• **Work request**
Write out every line exactly, from the first line of the records below through the line that contains "apply Z.ltb_ge in H0. apply Z.ltb_ge in H5.".

• **Source records**
(** A request that is not accepted leaves the table as it was. *)
Lemma reviewGrade_shape now u body rows :
  fst (reviewGrade now u body rows) = rows \/
  exists tp q,
    topicId body = Some tp /\ quality body = Some q /\
    Js.truthy tp = true /\ 0 <= q <= 5.
Proof.
  unfold reviewGrade.
  destruct (topicId body) as [tp|] eqn:Htp; [|now left].
  destruct (quality body) as [q|] eqn:Hq; [|now left].
  destruct (Js.truthy tp) eqn:Ht; simpl; [|now left].
  destruct ((q <? 0) || (5 <? q)) eqn:Hr; [now left|].
  apply orb_false_iff in Hr. destruct Hr as [H0 H5].
  apply Z.ltb_ge in H0. apply Z.ltb_ge in H5.
  right. exists tp, q. repeat split; first [assumption | lia].
Qed.

Lemma freshId_above (rows : list UserProgress.t) (p : UserProgress.t) :
  In p rows -> (UserProgress.id p < UserProgress.freshId rows)%nat.
Proof.
  unfold UserProgress.freshId. induction rows as [|r rows IH]; simpl; [tauto|].
  intros [-> | Hin]; [lia|]. specialize (IH Hin). lia.
Qed.

Lemma key_unique_in {A B} (f : A -> B) (l : list A) (x y : A) :
  NoDup (map f l) -> In x l -> In y l -> f x = f y -> x = y.
Proof.
  induction l as [|a l IH]; simpl; [tauto|].
  intros Hnd Hx Hy Hf. apply NoDup_cons in Hnd. destruct Hnd as [Hna Hnd].
  rewrite list_elem_of_In in Hna.
  destruct Hx as [-> | Hx], Hy as [-> | Hy]; auto.
  - exfalso. apply Hna. rewrite Hf. now apply in_map.
  - exfalso. apply Hna. rewrite <- Hf. now apply in_map.
Qed.

End GradeShape.

Section GradeInvariants.

Import Scheduler.

Lemma previousLevel_range u tp rows :
  levelsInRange rows -> 0 <= previousLevel u tp rows <= 5.
Proof.
  intros Hl. unfold previousLevel.
  destruct (UserProgress.findFirst u tp rows) as [p|] eqn:Hf; [|lia].
  unfold UserProgress.findFirst in Hf. apply find_some in Hf.
  unfold levelsInRange in Hl. rewrite List.Forall_forall in Hl.
  now apply Hl.
Qed.

(** The rows an accepted grade works on: the table, with the new row at
    its end when the topic had none. *)
Lemma found_or_created now u tp rows rows1 progress :
  (rows1, progress) =
    match UserProgress.findFirst u tp rows with
    | Some p => (rows, p)
    | None => UserProgress.create now u tp rows
    end ->
  (UserProgress.findFirst u tp rows = Some progress /\ rows1 = rows) \/
  (UserProgress.findFirst u tp rows = None /\
   progress = UserProgress.mk (UserProgress.freshId rows) u tp 0 None None now /\
   rows1 = rows ++ [progress]).
Proof.
  destruct (UserProgress.findFirst u tp rows) as [p|]; intros H.
  - left. now inversion H.
  - right. unfold UserProgress.create in H. now inversion H.
Qed.

(** X1.  Whatever the request, a table whose levels are all between 0
    and 5 still is so after [POST /api/review/grade]. *)
Theorem reviewGrade_keeps_levels (now : Z) (u : string) (body : GradeBody)
    (rows : list UserProgress.t) :
  levelsInRange rows ->
  levelsInRange (fst (reviewGrade now u body rows)).
Proof.
  intros Hl. destruct (reviewGrade_shape now u body rows)
    as [-> | (tp & q & Htp & Hq & Ht & Hr)]; [exact Hl|].
  destruct (reviewGrade_accepted now u body tp q rows Htp Hq Ht Hr)
    as (rows1 & progress & Hfound & _ & _ & ->). simpl.
  pose proof (previousLevel_range u tp rows Hl) as Hprev.
  assert (Hl1 : levelsInRange rows1).
  { destruct (found_or_created _ _ _ _ _ _ Hfound) as [[_ ->] | (_ & -> & ->)];
      [exact Hl|].
    unfold levelsInRange. apply Forall_app. split; [exact Hl|].
    constructor; [simpl; lia | constructor]. }
  unfold levelsInRange in *. rewrite List.Forall_forall in *.
  intros r Hr'. apply in_map_iff in Hr'. destruct Hr' as (r0 & <- & Hr0).
  destruct (Nat.eqb (UserProgress.id r0) (UserProgress.id progress)).
  - simpl. apply gradedLevel_range. lia.
  - now apply Hl1.
Qed.

Lemma reviewGrade_keeps_levels_witness :
  levelsInRange
    (fst (reviewGrade 0 "u1" {| topicId := Some "t1"; quality := Some 5 |}
            [UserProgress.mk 1 "u1" "t1" 5 None None 0])).
Proof.
  apply reviewGrade_keeps_levels. repeat constructor; simpl; lia.
Defined.

End GradeInvariants.

Section GradeFrame.

Import Scheduler.

Lemma rewriteKey_id i now q prev r :
  UserProgress.id (rewriteKey i (graded now q prev) r) = UserProgress.id r.
Proof. unfold rewriteKey. now destruct (Nat.eqb _ _). Qed.

Lemma rewriteKey_key i now q prev r :
  (UserProgress.userId (rewriteKey i (graded now q prev) r),
   UserProgress.topicId (rewriteKey i (graded now q prev) r)) =
  (UserProgress.userId r, UserProgress.topicId r).
Proof. unfold rewriteKey. now destruct (Nat.eqb _ _). Qed.

Lemma rewriteKey_ofUserTopic u tp i now q prev r :
  UserProgress.ofUserTopic u tp (rewriteKey i (graded now q prev) r) =
  UserProgress.ofUserTopic u tp r.
Proof. unfold rewriteKey. now destruct (Nat.eqb _ _). Qed.

(** The row of the topic after an accepted grade. *)
Lemma reviewGrade_stored now u body tp q rows :
  topicId body = Some tp -> quality body = Some q ->
  Js.truthy tp = true -> 0 <= q <= 5 ->
  exists progress,
    UserProgress.findFirst u tp (fst (reviewGrade now u body rows)) =
      Some (graded now q (previousLevel u tp rows) progress) /\
    UserProgress.userId progress = u /\ UserProgress.topicId progress = tp.
Proof.
  intros Htp Hq Ht Hr.
  destruct (reviewGrade_accepted now u body tp q rows Htp Hq Ht Hr)
    as (rows1 & progress & _ & Hfirst & _ & ->). simpl.
  exists progress. unfold UserProgress.findFirst in *.
  rewrite find_map_stable.
  - rewrite Hfirst. simpl. rewrite Nat.eqb_refl. split; [reflexivity|].
    apply find_some in Hfirst. destruct Hfirst as [_ Hk].
    unfold UserProgress.ofUserTopic in Hk. apply andb_true_iff in Hk.
    destruct Hk as [Hu Hk]. apply String.eqb_eq in Hu, Hk. now split.
  - intros r. apply (rewriteKey_ofUserTopic u tp).
Qed.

• **Task result**
(** A request that is not accepted leaves the table as it was. *)
Lemma reviewGrade_shape now u body rows :
  fst (reviewGrade now u body rows) = rows \/
  exists tp q,
    topicId body = Some tp /\ quality body = Some q /\
    Js.truthy tp = true /\ 0 <= q <= 5.
Proof.
  unfold reviewGrade.
  destruct (topicId body) as [tp|] eqn:Htp; [|now left].
  destruct (quality body) as [q|] eqn:Hq; [|now left].
  destruct (Js.truthy tp) eqn:Ht; simpl; [|now left].
  destruct ((q <? 0) || (5 <? q)) eqn:Hr; [now left|].
  apply orb_false_iff in Hr. destruct Hr as [H0 H5].
  apply Z.ltb_ge in H0. apply Z.ltb_ge in H5.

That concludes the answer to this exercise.